Former Epic Producer Says He Wanted to Cancel Fortnite

Rod Fergusson has had many and varied roles in the games industry, and a long-term association with Epic Games. He’s no longer working directly at Epic, having become the studio head for the Coalition (the studio now in charge of Gears of War), but was still there a few years ago when a certain cartoony shooter was in development.

At the time Fergusson was director of production at Epic, and jokingly suggests gamers should be “kissing his feet” for leaving: because he wanted to cancel Fortnite.

In the below interview with Game Informer, Fergusson expands and says Fortnite was a project that had issues. It’s worth remembering that, at launch, Fortnite was not the game we know now but focused entirely around the ‘Save the World’ component: the post-launch addition of a battle royale mode is what would see it become a phenomenon.

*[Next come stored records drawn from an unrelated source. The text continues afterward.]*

Lemma keeps_perform_health_check : keeps (perform_health_check env).
Proof.
  apply keeps_bind; [intros w; now split | intros [|]; [|apply keeps_ret]].
  apply keeps_bind; [apply keeps_time_time | intros now].
  apply keeps_bind; [apply keeps_update_client | intros _; apply keeps_ret].
Qed.

Lemma keeps_handle_sse_event (event_name : string) (data : json) :
  keeps (handle_sse_event event_name data).
Proof.
  apply keeps_bind; [apply keeps_modify; intros w; now split | intros _].
  apply keeps_bind.
  { apply keeps_bind; [apply keeps_time_time | intros now].
    apply keeps_update_client. }
  intros _.
  destruct (String.eqb event_name "connected").
  { unfold handle_connected. destruct data; auto with keeps.
    apply keeps_bind; auto with keeps. }
  destruct (String.eqb event_name "ping"); [apply keeps_ret|].
  apply keeps_bind; [apply keeps_modify; intros w; now split | intros _].
  repeat (apply keeps_bind; [auto with keeps | intros _]).
  auto with keeps.
Qed.

Lemma keeps_dispatch_event (event : sse_event) : keeps (dispatch_event event).
Proof. apply keeps_when, keeps_handle_sse_event. Qed.

Lemma keeps_process_event (event : sse_event) (t : Z) :
  keeps (process_event event t).
Proof.
  apply keeps_bind; [apply keeps_shutdown_requested | intros [|]].
  { apply keeps_bind; auto with keeps. }
  apply keeps_bind; [apply keeps_is_connection_stale | intros [|]].
  { apply keeps_bind; auto with keeps. }
  apply keeps_bind; [apply keeps_needs_health_check | intros due].
  apply keeps_bind.
  { destruct due; [apply keeps_perform_health_check | apply keeps_ret]. }
  intros [|]; simpl.
  - apply keeps_bind; [apply keeps_dispatch_event | intros _].
    apply keeps_bind; [apply keeps_time_time | intros now].
    destruct (now - t >=? show_stats_interval config); [|apply keeps_ret].
    apply keeps_bind; [|auto with keeps].
    apply keeps_bind; [apply keeps_gets | auto with keeps].
  - apply keeps_bind; auto with keeps.
Qed.

Lemma keeps_process_events (events : list sse_event) (t : Z) :
  keeps (process_events events t).
Proof.
  revert t. induction events as [|event rest IH]; intros t;
    [apply keeps_ret|].
  simpl. apply keeps_bind; [apply keeps_process_event | intros [[| |] t']].
  - apply IH.
  - apply keeps_ret.
  - apply keeps_ret.
Qed.
(** [long] has 64 bits (LP64, the data model of 64-bit GNU/Linux). *)
Definition LONG_MAX : Z := 2 ^ 63 - 1.
Definition LONG_MIN : Z := - 2 ^ 63.

(** [strtol(nptr, &endptr, 10)]: the value and [endptr].  White space and
    one sign are skipped; without a digit nothing is converted and
    [endptr] is [nptr]; a value outside [long] is clamped. *)
Definition strtol (nptr : string) : Z * string :=
  let s := skip_space nptr in
  let '(neg, s1) :=
    match s with
    | String c s' =>
        if Ascii.eqb c "-" then (true, s')
        else if Ascii.eqb c "+" then (false, s')
        else (false, s)
    | EmptyString => (false, s)
    end in
  match s1 with
  | String c _ =>
      if isdigit c then
        let (v, rest) := scan_digits 0 s1 in
        (if neg : bool then Z.max LONG_MIN (- v) else Z.min LONG_MAX v, rest)
      else (0, nptr)
  | EmptyString => (0, nptr)
  end.

Fixpoint digits_only (s : string) : bool :=
  match s with
  | EmptyString => true
  | String c s' => isdigit c && digits_only s'
  end.

(** The cast [(int) l] of a [long]: the low 32 bits, two's complement. *)
Definition int_of_long (l : Z) : Z := (l + 2 ^ 31) mod 2 ^ 32 - 2 ^ 31.

Definition digit_char (d : Z) : ascii := ascii_of_N (Z.to_N (48 + d)).

(** The decimal digits of [v] in front of [acc]; [fuel] bounds their
    number. *)
Fixpoint utoa (fuel : nat) (v : Z) (acc : string) : string :=
  match fuel with
  | O => acc
  | S fuel' =>
      let acc' := String (digit_char (v mod 10)) acc in
      if v / 10 =? 0 then acc' else utoa fuel' (v / 10) acc'
  end.

(** At most [n] leading characters of [s] (the bound of [strncat] and of
    [snprintf]). *)
Fixpoint strn (n : nat) (s : string) : string :=
  match n, s with
  | S n', String c s' => String c (strn n' s')
  | _, _ => EmptyString
  end.

(** [snprintf(buf, size, "%u", v)]: the argument is read as a 32-bit
    [unsigned], which has at most ten digits; at most [size - 1] characters
    are stored. *)
Definition snprintf_u (size : Z) (v : Z) : string :=
  strn (Z.to_nat (size - 1)) (utoa 10 (v mod 2 ^ 32) "").

(** ** Data model (dchat_h/types.h is not part of the sources; the fields
    are those contact.c uses) *)

Record contact_t : Type := mk_contact {
  fd : Z;
  name : string;
  onion_id : string;
  lport : Z;
  accepted : bool
}.

(** A slot after [memset(.., 0, sizeof(contact_t))]. *)
Definition zero_contact : contact_t := mk_contact 0 "" "" 0 false.

Record contactlist_t : Type := mk_contactlist {
  contact : list contact_t;
  cl_size : Z;
  used_contacts : Z
}.

Record dchat_conf_t : Type := mk_conf {
  me : contact_t;
  cl : contactlist_t
}.

(** The process: the global configuration [_cnf] and the descriptors handed
    to [close], latest first. *)
Record world : Type := mk_world {
  _cnf : dchat_conf_t;
  closed : list Z
}.

Record dchat_pdu_t : Type := mk_pdu {
  content : string;
  content_length : Z
}.

(** What the headers and the other translation units provide. *)
Class Platform : Type := {
  is_valid_onion : string -> bool;
  ONION_ADDRLEN : nat;
  MAX_INT_STR : Z;
  INIT_CONTACTS : Z;
  handle_local_conn_request : string -> Z -> world -> Z * world
}.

When asked about game’s success, Fergusson says “I don’t lose sleep over it, I think it’s great, I’m super-happy for [Epic’s] success […] You guys should all just be kissing my feet, if I’d stayed at Epic I would’ve cancelled Fortnite [laughs].

Before I left I tried to cancel Fortnite… when it was Save The World, that was a project that just had some challenges and as director of production at the time that game would not have passed my bar for something we should continue to keep going.”

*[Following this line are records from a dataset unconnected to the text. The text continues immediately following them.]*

Definition as_float (v : scalar) : float64 :=
  match v with IntV z => of_int z | FloatV x => x end.

Definition item (s : Series) (i : nat) : option scalar :=
  match s with
  | IntS xs => IntV <$> ints xs !! i
  | FloatS xs => FloatV <$> xs !! i
  end.

Definition typed_cell (df : DataFrame) (c : string) (i : nat) : option scalar :=
  s ← df_get c df; item s i.

(** The element-wise operations, cell by cell. *)
Definition ssub (u v : scalar) : scalar :=
  match u, v with
  | IntV x, IntV y => IntV (wrap (x - y))
  | _, _ => FloatV (fsub (as_float u) (as_float v))
  end.

Definition sadd (u v : scalar) : scalar :=
  match u, v with
  | IntV x, IntV y => IntV (wrap (x + y))
  | _, _ => FloatV (fadd (as_float u) (as_float v))
  end.

Definition smul (u v : scalar) : scalar :=
  match u, v with
  | IntV x, IntV y => IntV (wrap (x * y))
  | _, _ => FloatV (fmul (as_float u) (as_float v))
  end.

Definition sdiv (u v : scalar) : scalar := FloatV (fdiv (as_float u) (as_float v)).

Definition sfill (w : float64) (u : scalar) : scalar :=
  match u with IntV z => IntV z | FloatV x => FloatV (fill w x) end.

(** The ratio [(u - v) / (u + v)] of two cells as the code computes it. *)
Definition typed_ratio (u v : scalar) : float64 :=
  fdiv (as_float (ssub u v)) (as_float (sadd u v)).

(** An [int64] cell lies in the range of the type. *)
Definition in_int64 (u : scalar) : Prop :=
  match u with IntV z => (- 2 ^ 63 ≤ z < 2 ^ 63)%Z | FloatV _ => True end.

(** Expressions accepted by [DataFrame.eval] (the fragment the code uses). *)
Inductive expr : Type :=
  | Col (c : string)
  | Sub (a b : expr)
  | Add (a b : expr)
  | Div (a b : expr).

Fixpoint eval_expr (df : DataFrame) (e : expr) : option Series :=
  match e with
  | Col c => df_get c df
  | Sub a b => x ← eval_expr df a; y ← eval_expr df b; Some (series_sub x y)
  | Add a b => x ← eval_expr df a; y ← eval_expr df b; Some (series_add x y)
  | Div a b => x ← eval_expr df a; y ← eval_expr df b; Some (series_div x y)
  end.

Definition df_fillna (v : float64) (df : DataFrame) : DataFrame :=
  mkDataFrame (index df) (prod_map id (series_fillna v) <$> columns df).

(** Boolean indexing [xs[mask]]. *)
Fixpoint mask_filter {A} (mask : list bool) (xs : list A) : list A :=
  match mask, xs with
  | b :: mask', x :: xs' =>
      if b then x :: mask_filter mask' xs' else mask_filter mask' xs'
  | _, _ => []
  end.

Definition series_select (mask : list bool) (s : Series) : Series :=
  match s with
  | IntS xs => IntS (mask_filter mask xs)
  | FloatS xs => FloatS (mask_filter mask xs)
  end.

Definition df_select (mask : list bool) (df : DataFrame) : DataFrame :=
  mkDataFrame (mask_filter mask (index df))
              (prod_map id (series_select mask) <$> columns df).

(** ** The object store *)

Definition loc : Type := nat.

“That game you love that is a worldwide sensation would not exist had I stayed at Epic.”

This is obviously one of those anecdotes that, with hindsight, becomes much more amusing thanks to the game’s subsequent success. But it is also an insight into the razor-thin margins that can separate wild success from a cancelled project.

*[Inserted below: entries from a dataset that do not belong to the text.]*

(* ===== verification/Prelude.v ===== *)
(** * open-switch: a verification development

    open-switch is a FreeSWITCH module: it streams the switch's events to gRPC
    subscribers, lets clients control calls, and connects the audio of calls to
    upstream media services (speech synthesis, recognition, voice bots,
    recording).  This library translates its C++ sources ([src/src] and
    [src/include/osw]) into executable definitions and proves what they promise.

    ** How the program is put together, and which file holds what

    Shared: [Prelude] (machine integers, strings, statuses, tactics) and
    [BoundedQueue] (the class of bounded drop-oldest queues, which the tier
    rings, the send ring, the pairer's rings and the fan-out queues implement).

    Events.  FreeSWITCH calls [Binder] ([events/binder.cc]) for each event; it
    asks [Tier] ([events/tier.cc]) for the tier, builds the message with
    [Envelope] ([events/envelope.cc]) and pushes it into a ring of [RingSet]
    ([events/ring_set.cc]), made of [Ring] ([events/ring.cc]).  One worker of
    [Broadcaster] ([events/subscribe/broadcaster.cc]) per tier pops batches,
    reads the fields filters need with [Routing] ([events/subscribe/routing.cc])
    and hands the bytes to each [Subscriber] ([subscriber.cc],
    [send_queue.cc]), whose gRPC thread is [SubscribeHandler]
    ([control/handlers/subscribe_events_handler.cc]).  [EventPlane] composes
    rings, workers and a registration in progress.

    Calls.  [CallControl] holds the nine call handlers, the originate options,
    the variable denylist and the causes, and [CallAudit] their audit events
    with the redaction of [execute_handler.cc]; [Idempotency]
    ([control/idempotency_cache.cc], [idempotency_utils.h]) makes their retries
    execute once; [Eavesdrop] ([src/security]) holds the eavesdrop policy, its
    application and its detector, and [EavesdropAudit] the events that record
    their decisions.

    Media.  A media bug is FreeSWITCH's hook on a channel's audio: [BugManager]
    ([media/bug_manager.cc]) admits them and owns their contexts, under the
    per-channel locks of [ChannelLocks];
    [SilenceDriver] keeps audio flowing on idle channels.  [StreamClient]
    ([media/stream_client.cc]) is one upstream stream; [MediaCallbacks]
    ([control/handlers/media_bug_callbacks.cc]) feeds it and plays what comes
    back through [TtsPlayout] ([media/tts_playout_buffer.cc], with its debug
    capture in [TtsDump]), converting rates with [Resampler]; [MediaSenders] is the three-call protocol with which every
    sender uses a client.  [AudioFrame] holds samples and the wire form.
    [RecordingRelay] records a call, in stereo through [StereoPairer].
    [BotSession] runs a bot on several calls, through [BugFanout], and
    [BotRegistry] is the registry of bots; [MediaStreams] is the registry of the
    other streams and their teardown.  [TtsStart] links a configuration to the
    buffer it makes.

    The module.  [Config] ([core/config.cc], [config_fs.cc]) is what an operator
    sets.  [Module] ([core/module.cc], [lifecycle.cc]) loads
    and unloads it all: the scripts of [Load], its guard and [Shutdown], run
    beside the threads that use what they create and free.  [Startup]
    ([core/module.cc], [mod_open_switch.cc]) is a load from the file to the wired
    components.  [MediaHandlers]
    ([control/handlers/start_*.cc], [stop_*.cc]) starts and stops streams, and
    [Service] ([control/control_service_skeleton.h]) is the methods that call them.
    [Metrics] ([observability/prometheus.cc], [health_metrics.cc],
    [metrics_server.cc], [control/rpc_metrics.cc]) counts calls and answers
    scrapes.  [Server] ([control/server.cc], [tls.cc], [tls_reloader.cc],
    [config_tls.cc]) listens, with which credentials, and watches the certificate
    files.  [Logging] ([observability/log.cc], [log_default_sink.cc], [audit.cc])
    redacts and traces log lines and fires audit events, with the ownership
    wrappers of [Raii] ([include/osw/raii], [control/session_guard.h],
    [media/bug_handle.cc], [control/originate_options.cc]).  [FsMock]
    ([include/osw/raii/fs_mock.h]) is the double of FreeSWITCH that the unit tests
    run against.  [Hooks] is what FreeSWITCH calls back: the CS_DESTROY hook of
    [bug_manager.cc], the event shim of [binder.cc] and the detector's binding.

    ** How code corresponds to definitions

    A class is a record with the names of its members; a method is a function on
    the record with the class's name before it ([Ring_Push] is [Ring::Push]),
    which returns the new record after the result.  A method that holds its
    mutex from beginning to end is one function.  Where the code releases a
    lock, waits, or calls out while other threads can run, the method is split
    there, and the file composes the parts with the steps of the other threads:
    either an operation type with an executable [exec] ([Ring], [StreamClient],
    [MediaSenders], [RecordingRelay]), so that a run is any list of operations,
    or an inductive step relation ([EventPlane], [BugManager], [MediaStreams]).
    Integers are [Z] with the wrap of their width written where the code can
    leave it ([u32], [u64], [i32]).  Strings are byte strings.  A pointer to a
    shared object is a location into a heap, or an identity; frees and uses are
    effects, and the theorems on lifetimes say that no effect of a run touches
    what was freed.  Errors are [Status] values, [option] or sums.  What comes
    from outside (FreeSWITCH, gRPC, protobuf, [std::regex], the clock, random
    numbers, generated ids, the order an [unordered_map] is iterated in) is an
    argument of the definition that uses it.

    ** What the theorems show

    - Events: nothing is lost between a replay and the live tail ([EventPlane]),
      a ring conserves its entries and grants only complete replays ([Ring]), every
      event is classified, numbered without gaps on its tier and put in the tier's
      ring ([Binder]), filters see what the event said
      ([Binder], [Routing] against an encoder of the wire format), a dispatch
      touches each subscriber alone ([Broadcaster]), a stream is a prefix of
      what its queue accepted and is drained at its close ([Subscriber],
      [SubscribeHandler]), the drain wait is truthful and woken ([RingSet]).
    - Calls: a key is executed once per reservation, and the cache refines an LRU
      list ([Idempotency]); reserved variables are out of reach of literal
      arguments and every path settles its reservation, transient failures by
      releasing it ([CallControl]); the secrets in the arguments of an
      application stay off the record ([CallAudit]); the policy configured is the one
      enforced ([Eavesdrop]), and each decision about a bot's call is one audit
      event, of the critical tier, with the call, the policy, the decision and the
      supervisor on it ([EavesdropAudit]).
    - Media: the registries of bugs, streams and bots keep their invariants under
      every interleaving, and no object is used after it is freed
      ([BugManager], [MediaStreams], [BotRegistry], [BotSession]); the weak
      pointers at mutexes implement one lock per channel, whose section only a
      detach enters without the lock, when it could not be allocated
      ([ChannelLocks]), and
      the manager keeps what the start handlers assume of its answers
      ([manager_answers_ok]); audio is
      neither reordered nor lost without being counted on its way to the wire
      ([StreamClient], [MediaSenders], [MediaCallbacks]), to the channel
      ([TtsPlayout], [MediaCallbacks]), to the debug files ([TtsDump]), to bots ([BugFanout]), into a recording
      ([StereoPairer], [RecordingRelay]); frames survive their wire form
      ([AudioFrame]); the playout, the pairing and the conversion of rates are those of
      reference machines written apart from the code ([TtsPlayout],
      [StereoPairer], [MediaCallbacks]); configured buffers do start playing
      ([TtsStart]).
    - The module: whatever fails, a load or a shutdown never lets a thread use
      what was freed, and every request returns ([Module]); a load succeeds
      exactly when the configuration and the environment allow it, and then every
      component starts inside its own invariant, wired to the others ([Startup]);
      a start of a stream
      is all or nothing and is refused by the first check that fails
      ([MediaHandlers]), and through the service of a load it acts once per
      request id, and the stream or bot and every relay torn down is in a critical
      audit event ([Service]); what a scraper reads is what was recorded ([Metrics]);
      a configuration validates exactly when its rules hold ([Config]);
      a server that starts has the credentials its configuration names, insecure
      ones only without a certificate, and a watcher reloads exactly when a configured file changes ([Server]); handles
      are released once ([Raii]), every log line is whole, redacted and traced,
      every audit event fired or destroyed ([Logging]); tests on the double do not
      depend on the tests before them ([FsMock]); no event is handed to a binder that
      is gone, however its start and stop interleave with dispatch ([Hooks]).

    Examples at the end of the files show where the code departs from its
    comments or its purpose (lemmas in the same style, each on a concrete run).

    ** Bounds and fuel

    Recursion is structural but for these loops, whose fuel is the length of
    the input (plus one where the end takes an iteration): the scanner and the
    varints of [Routing] (lemma [extract_loop_fuel]), the splits of [Config] and
    [Eavesdrop] (lemmas [split_pipe_loop_chunks] and [*_loop_list] say that it
    is enough), the eviction of [Idempotency], the channel picker of
    [RecordingRelay], the fill of [TtsPlayout], the label reader of [Metrics]
    (lemma [label_tail_length]), the replacement of [CallAudit] (lemma
    [replace_loop_render]), and the walk over inotify's events in [Server]
    (lemma [encode_events_length]).  The worker and writer loops
    ([Broadcaster], [SubscribeHandler], [StreamClient]) do not terminate by
    themselves and are modelled one iteration at a time, or with a number of
    iterations; termination is stated as enough of them.  Where a theorem assumes a bound (fewer than 2^64
    events, fewer than 2^32 samples in a frame), the bound is the width of the
    counter it is about.

    ** What is not modelled

    - Code outside [src/]: FreeSWITCH, gRPC, protobuf, OpenSSL, the C++ library's
      threads and, but for the fixed pattern of [CallAudit], regular expressions; and [raii/fs_api.h], which only forwards to
      FreeSWITCH.
    - What log lines say, and the deadlines that only bound a wait.
    - Allocation failure (but in [ChannelLocks], [BugManager] and [TtsDump], which
      handle it), and exceptions where the code cannot throw otherwise. *)

From Stdlib Require Export ZArith Lia Ascii String.
From stdpp Require Export base gmap strings list sorting pretty.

I played Fortnite at release and considered it more or less an evolution of Orcs Must Die: a friend and I spent a couple evenings on the game then left it behind. And had Epic not decided to add a battle royale mode, Fortnite probably wouldn’t be remembered now.

It brings to mind Paragon, another Epic title roughly contemporaneous with Fortnite that, thanks to the latter game’s success, was unceremoniously abandoned.

I thought Paragon was pretty good! But Epic left it behind and released all of the game’s assets for free. It all brings home how remarkable Fortnite‘s success has been: a project that achieved massive success by, several months after launch, changing the game entirely.

We should all laugh with Fergusson: no-one could have seen that coming.